> _ACTIVITY_: All of the data beneath this instruction is to be transcribed word for word.

===== EXERCISE DATA =====

(** The status that a running service answers over the pipe tells what is there, and
    asking changes nothing: whether the tunnel is paused, its state, the addresses and MTU
    of the configuration that it holds itself, the bind it was built with, and whether the
    proxy listens and with which limits. *)
Theorem status_truthful env m : mgr_inv m -> m_serving m = true ->
  let '(r, m') := command env CmdStatus m in
  m' = m /\ exists st t p c, r_Status r = Some st /\ st_Service st = "running" /\
    m_tunnel m = Some t /\ m_socks m = Some p /\ tun_Config t = Some c /\
    (ts_PausedBy (st_Tunnel st) = "" <-> m_pausedBy m = None) /\
    ts_State (st_Tunnel st) = State_String (tun_State t) /\ ts_MTU (st_Tunnel st) = t_MTU c /\
    ts_Addresses (st_Tunnel st) = Prefix_String <$> t_AddressPrefixes c /\
    vs_UDPBind (st_Versions st) = bindDescription (tun_BindMode t) /\
    ss_Listening (st_Socks5 st) = px_Listening p /\ ss_Listen (st_Socks5 st) = px_Addr p.
Proof.
  intros I Hs. apply serving_running in Hs; [|done].
  destruct (mi_running _ I Hs) as ([app Ha] & [c Hc] & [t Ht] & [p Hp] & _).
  pose proof (mi_config _ I t Ht) as Hcfg. rewrite Hc in Hcfg.
  destruct (command env CmdStatus m) as [r m'] eqn:Hcmd. cbn in Hcmd. injection Hcmd as <- <-.
  split; [done|]. exists (Status_mgr endpoint_String quote GoVersion (e_now env) m), t, p, c.
  split; [done|]. unfold Status_mgr. rewrite Hs, Ht, Hp, Hc, Ha. cbn [st_Service st_Tunnel st_Versions st_Socks5].
  split_and!; try done; unfold tunnel_status; destruct (tun_Stats t); try done; cbn.
  all: destruct (m_pausedBy m) as [h|]; [|done]; split; [intros Hn; by apply hostAddress_String_shown in Hn|done].
Qed.
End Pipe.

(** ** A concrete runtime

    The tunnel and the server of this library, on a machine where one configuration can be
    read; [files] is the object of the application configuration. *)

Import ToyDevice.

Module ToyRuntime.
Abbreviation runtime := (Manager (T := BindMode * AWG world nat string) (P := Server) (N := gset string)).

#[export] Instance toy_tunnel : TunnelOps (BindMode * AWG world nat string) := awg_ops empty_world 0.
#[export] Instance toy_tunnel_laws : TunnelLaws (BindMode * AWG world nat string) := awg_ops_laws empty_world 0.

Definition toy_app (bind : string) (conns : Z) : App :=
  MkApp "C:\client.conf" "127.0.0.1:10808" true "info" conns 0 0 (Some true) bind "C:\config.json".

Definition toy_env (a : App) (host : list hostAddress) : Env :=
  MkEnv "" "C:\client.conf" "C:\config.json" abs_of (fun _ => Ok (Some one_raw)) (fun _ => Some (encode_app a))
    one_config any_name id (Some host) 7 true true.

Definition rival : list hostAddress := [MkHostAddress "AmneziaVPN" (Addr4 168296450)].

Definition usual : Env := toy_env (toy_app "std" 4) [].
Definition fresh_runtime : runtime := NewManager some_logger ∅.
Definition up : runtime := (Start_mgr usual fresh_runtime).2.
Definition paused : runtime := (checkConflict (toy_env (toy_app "std" 4) rival) up).2.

=====

> _ANSWER TO THE PROBLEM_:
(** The status that a running service answers over the pipe tells what is there, and
    asking changes nothing: whether the tunnel is paused, its state, the addresses and MTU
    of the configuration that it holds itself, the bind it was built with, and whether the
    proxy listens and with which limits. *)
Theorem status_truthful env m : mgr_inv m -> m_serving m = true ->
  let '(r, m') := command env CmdStatus m in
  m' = m /\ exists st t p c, r_Status r = Some st /\ st_Service st = "running" /\
    m_tunnel m = Some t /\ m_socks m = Some p /\ tun_Config t = Some c /\
    (ts_PausedBy (st_Tunnel st) = "" <-> m_pausedBy m = None) /\
    ts_State (st_Tunnel st) = State_String (tun_State t) /\ ts_MTU (st_Tunnel st) = t_MTU c /\
    ts_Addresses (st_Tunnel st) = Prefix_String <$> t_AddressPrefixes c /\
    vs_UDPBind (st_Versions st) = bindDescription (tun_BindMode t) /\
    ss_Listening (st_Socks5 st) = px_Listening p /\ ss_Listen (st_Socks5 st) = px_Addr p.
Proof.
  intros I Hs. apply serving_running in Hs; [|done].
  destruct (mi_running _ I Hs) as ([app Ha] & [c Hc] & [t Ht] & [p Hp] & _).
  pose proof (mi_config _ I t Ht) as Hcfg. rewrite Hc in Hcfg.
  destruct (command env CmdStatus m) as [r m'] eqn:Hcmd. cbn in Hcmd. injection Hcmd as <- <-.
  split; [done|]. exists (Status_mgr endpoint_String quote GoVersion (e_now env) m), t, p, c.
  split; [done|]. unfold Status_mgr. rewrite Hs, Ht, Hp, Hc, Ha. cbn [st_Service st_Tunnel st_Versions st_Socks5].
  split_and!; try done; unfold tunnel_status; destruct (tun_Stats t); try done; cbn.
  all: destruct (m_pausedBy m) as [h|]; [|done]; split; [intros Hn; by apply hostAddress_String_shown in Hn|done].
Qed.
End Pipe.

(** ** A concrete runtime

    The tunnel and the server of this library, on a machine where one configuration can be
    read; [files] is the object of the application configuration. *)

Import ToyDevice.

Module ToyRuntime.
Abbreviation runtime := (Manager (T := BindMode * AWG world nat string) (P := Server) (N := gset string)).

#[export] Instance toy_tunnel : TunnelOps (BindMode * AWG world nat string) := awg_ops empty_world 0.
#[export] Instance toy_tunnel_laws : TunnelLaws (BindMode * AWG world nat string) := awg_ops_laws empty_world 0.

Definition toy_app (bind : string) (conns : Z) : App :=
  MkApp "C:\client.conf" "127.0.0.1:10808" true "info" conns 0 0 (Some true) bind "C:\config.json".

Definition toy_env (a : App) (host : list hostAddress) : Env :=
  MkEnv "" "C:\client.conf" "C:\config.json" abs_of (fun _ => Ok (Some one_raw)) (fun _ => Some (encode_app a))
    one_config any_name id (Some host) 7 true true.

Definition rival : list hostAddress := [MkHostAddress "AmneziaVPN" (Addr4 168296450)].

Definition usual : Env := toy_env (toy_app "std" 4) [].
Definition fresh_runtime : runtime := NewManager some_logger ∅.
Definition up : runtime := (Start_mgr usual fresh_runtime).2.
Definition paused : runtime := (checkConflict (toy_env (toy_app "std" 4) rival) up).2.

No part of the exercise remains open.